Peter Corroon, mayor of Salt Lake County, said, “I am thrilled that Salt Lake County has been selected as one of the initial study sites for the National Children’s Study. This is great recognition of the quality of pediatric health care available here. Salt Lake County government looks forward to working with the University of Utah Department of Pediatrics and with Primary Children’s Medical Center as they undertake this landmark study.”
Joseph Horton, PCMC CEO, said, “Primary Children’s Medical Center is excited to support the Department of Pediatrics in this landmark project aimed at understanding child health in a holistic way. We further hope the community welcomes the opportunity to participate in this important study, with an understanding that everything learned will benefit our most precious resource – our children – for generations to come.”
Darrell Smith, president of the Salt Lake County Council of Governments and mayor of Draper City, said, “This is a great county to select for a children’s study of this magnitude and significance. We have the enthusiastic support from a broad range of government, health care and community organizations. We have residents who historically have demonstrated their concern about the future of our children. I applaud the Department of Pediatrics for its vision and efforts to include the children of Salt Lake County in this landmark study.”
The planned National Children’s Study resulted from a directive by Congress in 2000 to undertake a national, long-term study of children’s health and their subsequent development in relation to environmental exposures. The NICHD was directed to lead the effort in conjunction with other federal agencies.
The Study has adequate funding to launch the Vanguard Centers. The federal agencies leading it hope to award additional Study Centers to work in a total of 105 sites, subject to the availability of future funding. Future centers would be selected in a competitive process like the one just completed for the Vanguard Centers. The timing of a new competitive process also depends on future funding.
Dr. Alexander added that a coordinating center, WESTAT in Rockville, MD, has been awarded the contract to manage information for the planned National Children’s Study, starting with the Vanguard Centers. WESTAT will collect data, compile and analyze statistics, and ensure that the study proceeds according to design.
Dr. Alexander noted that, in many cases, study researchers would recruit women before they are even pregnant, as well as the women’s partners. Because many pregnancies are unplanned, the researchers will also recruit women who are not considering pregnancy.
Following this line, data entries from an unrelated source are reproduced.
Lemma first_beam ns query ef layer ep n : ns !! N.to_nat ep = Some n ->
  let e := mkEntry (l2_distance query (vector n)) ep in
  let b := mkBeam (<[N.to_nat ep := true]> (replicate (length ns) false)) (push e empty_heap) (push e empty_heap) in
  beam_ok ns query ef layer ep ep [] b /\ (pending b <= length ns)%nat.
Proof.
  intros Hn e b. pose proof (lookup_lt_Some _ _ _ Hn) as Hlt.
  assert (Hc : into_vec (candidates b) = [e]) by (apply Permutation_singleton_r; cbn; by rewrite into_vec_push, into_vec_empty).
  assert (Hr : into_vec (result b) = [e]) by (apply Permutation_singleton_r; cbn; by rewrite into_vec_push, into_vec_empty).
  assert (Hs : forall i, seen b i <-> i = ep).
  { intros i. unfold seen, b. cbn. rewrite list_lookup_insert. case_decide as Hd; [split; [intros _; lia|done]|]. rewrite lookup_replicate. split; [intros [? _]; done|].
    intros ->. exfalso. apply Hd. rewrite length_replicate. done. }
  assert (He : entry_ok ns query b e) by (split; [by apply Hs|cbn; unfold distance; by rewrite Hn]).
  split.
  - split; rewrite ?Hc, ?Hr.
    + cbn. by rewrite length_insert, length_replicate.
    + by apply Hs.
    + intros i ->%Hs. done.
    + by constructor.
    + by constructor.
    + cbn. apply NoDup_singleton.
    + unfold heap_len. rewrite Hr. change (len [e]) with 1. lia.
    + intros _ _. exists e. split; [left|]. intros i ->%Hs. destruct He as [_ ->]. done.
    + intros e' ->%list_elem_of_singleton. left. cbn. left.
    + intros _ i ->%Hs. cbn. left.
  - unfold pending. rewrite Hc. cbn [length]. assert (Hu : (<[N.to_nat ep:=true]> (replicate (length ns) false)) = visited b) by done.
    pose proof (unseen_mark (replicate (length ns) false) (N.to_nat ep)) as Hm. rewrite Hu in Hm.
    assert (Hall : unseen (replicate (length ns) false) = length ns) by (unfold unseen; clear; induction (length ns) as [|k IH]; cbn; [done|by f_equal]).
    rewrite Hall in Hm. specialize (Hm (lookup_replicate_2 _ _ _ Hlt)). lia.
Qed.

Lemma search_layer_ok {E} ns query ep ef layer : graph ns -> ep < len ns -> numbers ns query ->
  exists out, search_layer (E := E) ns query ep ef layer = Ok out /\ layer_found ns query ep ef layer out.
Proof.
  intros Hg Hep Hnum. destruct (lookup_lt_is_Some_2 ns (N.to_nat ep)) as [n Hn]; [unfold len in Hep; lia|]. unfold search_layer. rewrite Hn. cbn [or_panic]. rewrite bind_ok.
  destruct (first_beam ns query ef layer ep n Hn) as [Hb Hp]. set (b := mkBeam _ _ _) in *.
  destruct (search_loop_ok (E := E) ns query ef layer ep Hg (S (length ns)) ep b Hb) as (b' & -> & [Hre Hnd Hsz Hloc Hall]); [lia|]. rewrite bind_ok.
  set (l := map (fun e => (dist e, idx e)) (into_vec (result b'))). pose proof (sort_by_perm entry_le l) as Hperm.
  assert (Hsnd : map snd (sort_by entry_le l) ≡ₚ map idx (into_vec (result b'))) by (rewrite Hperm; unfold l; rewrite map_map; done).
  assert (Hnodes : Forall (fun c => reach ns layer ep c.2 /\ c.2 < len ns /\ c.1 = distance ns query c.2) l) by (by apply Forall_map).
  assert (Hnan : Forall (fun c => is_nan c.1 = false) l) by (eapply Forall_impl; [exact Hnodes|]; intros c (_ & Hlt & ->); by apply Hnum).
  rewrite (slice_sort_entries l Hnan). eexists. split; [done|]. pose proof (sort_by_order l Hnan) as Horder.
  split.
  - by rewrite Hperm.
  - by rewrite Hsnd.
  - unfold len. rewrite (Permutation_length Hperm). unfold l. rewrite length_map. exact Hsz.
  - done.
  - intros Hef. destruct (Hloc Hnum Hef) as (e & He & Hbest & Hclosed).
    assert (Hin : (dist e, idx e) ∈ sort_by entry_le l) by (rewrite Hperm; unfold l; apply list_elem_of_fmap; by exists e).
    destruct (sort_by entry_le l) as [|[d i] rest] eqn:Es; [by apply not_elem_of_nil in Hin|]. exists d, i, rest.
    assert (Hd : nearer_eq d (dist e)).
    { apply elem_of_cons in Hin as [[= -> _]|Hin]; [done|]. apply StronglySorted_inv in Horder as [_ Hall2]. by apply (proj1 (Forall_forall _ _) Hall2) in Hin. }
    split_and!; [done|by transitivity (dist e)|]. intros c j Hc Hj. transitivity (dist e); [done|]. rewrite Hperm in Hc. unfold l in Hc.
    apply list_elem_of_fmap in Hc as (e' & -> & He'). by apply (Hclosed e').
  - intros Hbig i Hi. rewrite Hsnd. auto.
Qed.

Lemma reach_closed ns layer i j (P : N -> Prop) : (forall i j, P i -> j ∈ edges ns i layer -> P j) -> P i -> reach ns layer i j -> P j.
Proof. intros Hp Hi Hr. revert Hi. induction Hr as [i|i k j Hik _ IH]; [done|]. intros Hi. apply IH. by eapply Hp. Qed.

(** A descent stays in the graph and comes no farther from the query. *)
Lemma descend_ok {E} ns query width layers ep : graph ns -> numbers ns query -> ep < len ns ->
  exists ep', descend (E := E) ns query width layers ep = Ok ep' /\ ep' < len ns /\
    (forall P : N -> Prop, (forall i layer j, P i -> j ∈ edges ns i layer -> P j) -> P ep -> P ep') /\
    (Forall (fun layer => 1 <= width layer) layers -> nearer_eq (distance ns query ep') (distance ns query ep)).
Proof.
  intros Hg Hnum. revert ep. induction layers as [|layer layers IH]; intros ep Hep; [by exists ep|]. cbn [descend].
  destruct (search_layer_ok (E := E) ns query ep (width layer) layer Hg Hep Hnum) as (out & -> & Hf). rewrite bind_ok.
  set (ep1 := match out with (_, nearest) :: _ => nearest | [] => ep end).
  assert (H1 : ep1 < len ns).
  { unfold ep1. destruct out as [|[d i] rest]; [done|]. pose proof (lf_nodes _ _ _ _ _ _ Hf) as Hn. apply Forall_cons in Hn as [(_ & Hi & _) _]. done. }
  destruct (IH ep1 H1) as (ep' & -> & Hlt & Hclosed & Hnear). exists ep'. split_and!; [done..| |].
  { intros P Hp Hep1. apply Hclosed; [done|]. unfold ep1. destruct out as [|[d i] rest]; [done|]. pose proof (lf_nodes _ _ _ _ _ _ Hf) as Hn.
    apply Forall_cons in Hn as [(Hr & _) _]. apply (reach_closed ns layer ep i P); [|done..]. intros a b. apply Hp. }
  intros Hw. apply Forall_cons in Hw as [Hw1 Hw]. transitivity (distance ns query ep1); [auto|].
  destruct (lf_local _ _ _ _ _ _ Hf Hw1) as (d & i & rest & Ho & Hd & _). unfold ep1. pose proof (lf_nodes _ _ _ _ _ _ Hf) as Hn. rewrite Ho in *.
  apply Forall_cons in Hn as [(_ & _ & Hdi) _]. cbn in Hdi. by rewrite <- Hdi.
Qed.

End Search.

End HnswSpec.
The study might eventually lead to preventions or treatments for many common conditions, said Vice Admiral Richard H. Carmona, M.D., M.P.H., FACS, the United States Surgeon General.
“We’re looking to find the root causes of many common diseases and disorders,” Dr. Carmona said. “When we do, we’ll be in a position to prevent them from ever occurring.”
Dr. Carmona added that the study could also shed light on such indoor environmental exposures as secondhand smoke, lead, radon, and asbestos.
“We now know that one in five schools in America has indoor air quality problems, which affect millions of children who don’t even realize it,” Dr. Carmona said. “And that’s where The National Children’s Study comes in. The study could help us map how our environments, habits, and activities affect our children’s health.”
Other speakers at the briefing included representatives of the federal agencies sponsoring the study, as well as representatives of associations concerned with children’s health.